**Try it:**
Beneath this instruction is a block of data; output from it exactly the lines that run from the one containing "Section setters." through the one containing "Definition set_route_decisions x", inclusive.

Stored data
(* ===== verification/Ingress.v ===== *)
(** * Model ingress

    The request path of [service.rs]: route the request over the published
    catalog, authorize it, enforce the runtime policies, call the provider and
    account for the answer.  [model_ingress] is the handler; its steps are
    composed in the order of the code, each with the state it writes. *)

From Stdlib Require Import Ascii.
From S2P Require Import Prelude Order Text Domain Action HotState Routing Catalog Grants RoutePlan.
From S2P Require Import Json Usage Pricing PolicyStore RuntimePolicy Outbox Delivery Terminal.
From S2P Require Import Auth CedarPolicy Publication GwRoute AdminRecords DraftCatalog AdminState.
From S2P Require Import Provider GwRequest.

(** ** Configuration and parameters *)

Module ProviderTransportMode.
Inductive t : Set := Fake | Http.
#[global] Instance eq_dec : EqDecision t.
Proof. solve_decision. Defined.
End ProviderTransportMode.

Module GatewayConfig.
Record t : Set := mk {
  max_body_bytes : Z;
  provider_transport_mode : ProviderTransportMode.t;
  request_timeout_ms : Z;
}.
End GatewayConfig.

Definition MIN_REQUEST_TIMEOUT_MS : Z := 100.
Definition MAX_REQUEST_TIMEOUT_MS : Z := 300000.

(** The request a [reqwest] client is asked to send. *)
Module LiveRequest.
Record t : Set := mk {
  url : string;
  timeout_ms : Z;
  headers : list (string * string);
  body : string;
}.
End LiveRequest.

(** What came back: nothing, or a status with a body that could be read or not. *)
Module LiveResponse.
Record t : Set := mk { status : Z; text : option string }.
Definition is_success (r : t) : bool := (200 <=? status r)%Z && (status r <? 300)%Z.
End LiveResponse.

Abbreviation HttpClient := (LiveRequest.t → option LiveResponse.t).

(** [serde_json::from_slice] and [from_str] to a [Value]. *)
Class JsonParse (V : Type) : Type := json_from_str : string → result string V.

(** ** The state *)

Module GatewayState.
Record t {V S : Type} : Type := mk {
  store : GatewayStore.t V;
  auth : AuthStore.t;
  quota_policies : gmap string QuotaPolicyRecord.t;
  secret_values : gmap string string;
  read_to_string : string → option string;
  usage : UsageStore V;
  policy : S;
  outbox : OutboxStore.t V;
  route_decisions : list RouteDecisionRecord.t;
  route_attempts : list RouteAttemptRecord.t;
}.
Arguments t V S : clear implicits.
Arguments mk {V S}.

Section setters.
Context {V S : Type} (s : t V S).
Definition set_store x : t V S :=
  mk x (auth s) (quota_policies s) (secret_values s) (read_to_string s) (usage s) (policy s) (outbox s)
    (route_decisions s) (route_attempts s).
Definition set_auth x : t V S :=
  mk (store s) x (quota_policies s) (secret_values s) (read_to_string s) (usage s) (policy s) (outbox s)
    (route_decisions s) (route_attempts s).
Definition set_policy x : t V S :=
  mk (store s) (auth s) (quota_policies s) (secret_values s) (read_to_string s) (usage s) x (outbox s)
    (route_decisions s) (route_attempts s).
Definition set_outbox x : t V S :=
  mk (store s) (auth s) (quota_policies s) (secret_values s) (read_to_string s) (usage s) (policy s) x
    (route_decisions s) (route_attempts s).
Definition set_route_decisions x : t V S :=
  mk (store s) (auth s) (quota_policies s) (secret_values s) (read_to_string s) (usage s) (policy s)
    (outbox s) x (route_attempts s).
Definition set_route_attempts x : t V S :=
  mk (store s) (auth s) (quota_policies s) (secret_values s) (read_to_string s) (usage s) (policy s)
    (outbox s) (route_decisions s) x.
Definition set_accounts u p o : t V S :=
  mk (store s) (auth s) (quota_policies s) (secret_values s) (read_to_string s) u p o
    (route_decisions s) (route_attempts s).

Definition pricing_skus : gmap string (PricingSkuRecord.t V) :=
  DraftCatalog.pricing_skus (GatewayStore.draft (store s)).
Definition secrets : SecretStore.t :=
  SecretStore.mk (DraftCatalog.secret_refs (GatewayStore.draft (store s))) (secret_values s)
    (read_to_string s).

(** What policy enforcement reads. *)
Definition policy_data : PolicyData.t V :=
  PolicyData.mk (GatewayStore.budget_policies (store s)) (quota_policies s)
    (GatewayStore.emergency_operations (store s)) (usage s).
End setters.
End GatewayState.

(** The clock readings of one request, in the order they are taken. *)
Module IngressClock.
Record t : Set := mk {
  planned_at : DateTime;
  decided_at : DateTime;
  mapped_at : DateTime;
  started_at : DateTime;
  authorized_at : DateTime;
  checked_at : DateTime;
  unwound_at : DateTime;
  blocked_at : DateTime;
  ended_at : DateTime;
  released_at : DateTime;
}.
End IngressClock.

(** The UUIDs one request draws. *)
Module IngressDraws.
Record t : Set := mk {
  decision : string;
  authorization : string;
  leases : nat → string;
  block : string;
  attempt : string;
  usage_event : string;
  derived : string → string;
}.
End IngressDraws.

(** ** The route of a request *)

Module RuntimeCredentialSnapshot.
Record t : Set := mk { credential_kind : string; secret_ref_id : string }.
End RuntimeCredentialSnapshot.

Module RuntimeRouteTarget.
Record t : Set := mk {
  authorization_resource_id : string;
  upstream_model_id : string;
  provider_endpoint : option ProviderEndpoint.t;
  upstream_credential_id : option string;
  upstream_credential_snapshot : option RuntimeCredentialSnapshot.t;
  pricing_sku_id : option string;
  route_decision_id : option string;
  selected_route : option SelectedRouteEvidence.t;
  decision_request : option RouteDecisionRequest.t;
}.
End RuntimeRouteTarget.

Module LoadedCatalog.
Record t : Set := mk { catalog : GatewayCatalogSnapshot.t; snapshot_id : string; version : Z }.
End LoadedCatalog.

Definition canonical_gateway_api_path (path : string) : string :=
  match Text.strip_prefix "/api" path with
  | Some stripped => if starts_with "/" stripped then stripped else path
  | None => path
  end.

(** [split(sep).next()]: the text before the first separator. *)
Definition first_part (sep : ascii) (s : string) : string := default "" (head (split_char sep s)).

Fixpoint replace_char (from to : ascii) (s : string) : string :=
  match s with
  | EmptyString => EmptyString
  | String c rest => String (if bool_decide (c = from) then to else c) (replace_char from to rest)
  end.

Definition nonempty_or (fallback s : string) : string := if s ==? "" then fallback else s.

Definition resource_id_from_path (path : string) : string :=
  match Text.strip_prefix "/v1beta/models/" path with
  | Some rest => nonempty_or "unknown" (first_part ":" rest)
  | None =>
      match Text.strip_prefix "/model/" path with
      | Some rest => nonempty_or "unknown" (first_part "/" rest)
      | None =>
          match Text.strip_prefix "/native/" path with
          | Some rest => replace_char "/" ":" rest
          | None => "unknown"
          end
      end
  end.

Definition runtime_credential_snapshot (catalog : GatewayCatalogSnapshot.t)
    (selection : RouteSelection.t) : option RuntimeCredentialSnapshot.t :=
  id ← RouteSelection.upstream_credential_id selection;
  credential ← List.find (λ c, UpstreamCredentialConfig.upstream_credential_id c ==? id)
                 (GatewayCatalogSnapshot.upstream_credentials catalog);
  Some (RuntimeCredentialSnapshot.mk (UpstreamCredentialConfig.credential_kind credential)
          (UpstreamCredentialConfig.secret_ref_id credential)).

Definition selected_evidence (selection : RouteSelection.t) : SelectedRouteEvidence.t :=
  SelectedRouteEvidence.mk (RouteSelection.model_alias_id selection)
    (RouteSelection.route_policy_id selection) (RouteSelection.routing_group_id selection)
    (RouteSelection.model_target_id selection)
    (ProviderEndpoint.provider_endpoint_id (RouteSelection.provider_endpoint selection))
    (RouteSelection.upstream_credential_id selection) (RouteSelection.filtered_summary selection)
    (RouteSelection.sticky_hit selection) (RouteSelection.sticky_miss_reason selection).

**Exercise output:**
Section setters.
Context {V S : Type} (s : t V S).
Definition set_store x : t V S :=
  mk x (auth s) (quota_policies s) (secret_values s) (read_to_string s) (usage s) (policy s) (outbox s)
    (route_decisions s) (route_attempts s).
Definition set_auth x : t V S :=
  mk (store s) x (quota_policies s) (secret_values s) (read_to_string s) (usage s) (policy s) (outbox s)
    (route_decisions s) (route_attempts s).
Definition set_policy x : t V S :=
  mk (store s) (auth s) (quota_policies s) (secret_values s) (read_to_string s) (usage s) x (outbox s)
    (route_decisions s) (route_attempts s).
Definition set_outbox x : t V S :=
  mk (store s) (auth s) (quota_policies s) (secret_values s) (read_to_string s) (usage s) (policy s) x
    (route_decisions s) (route_attempts s).
Definition set_route_decisions x : t V S :=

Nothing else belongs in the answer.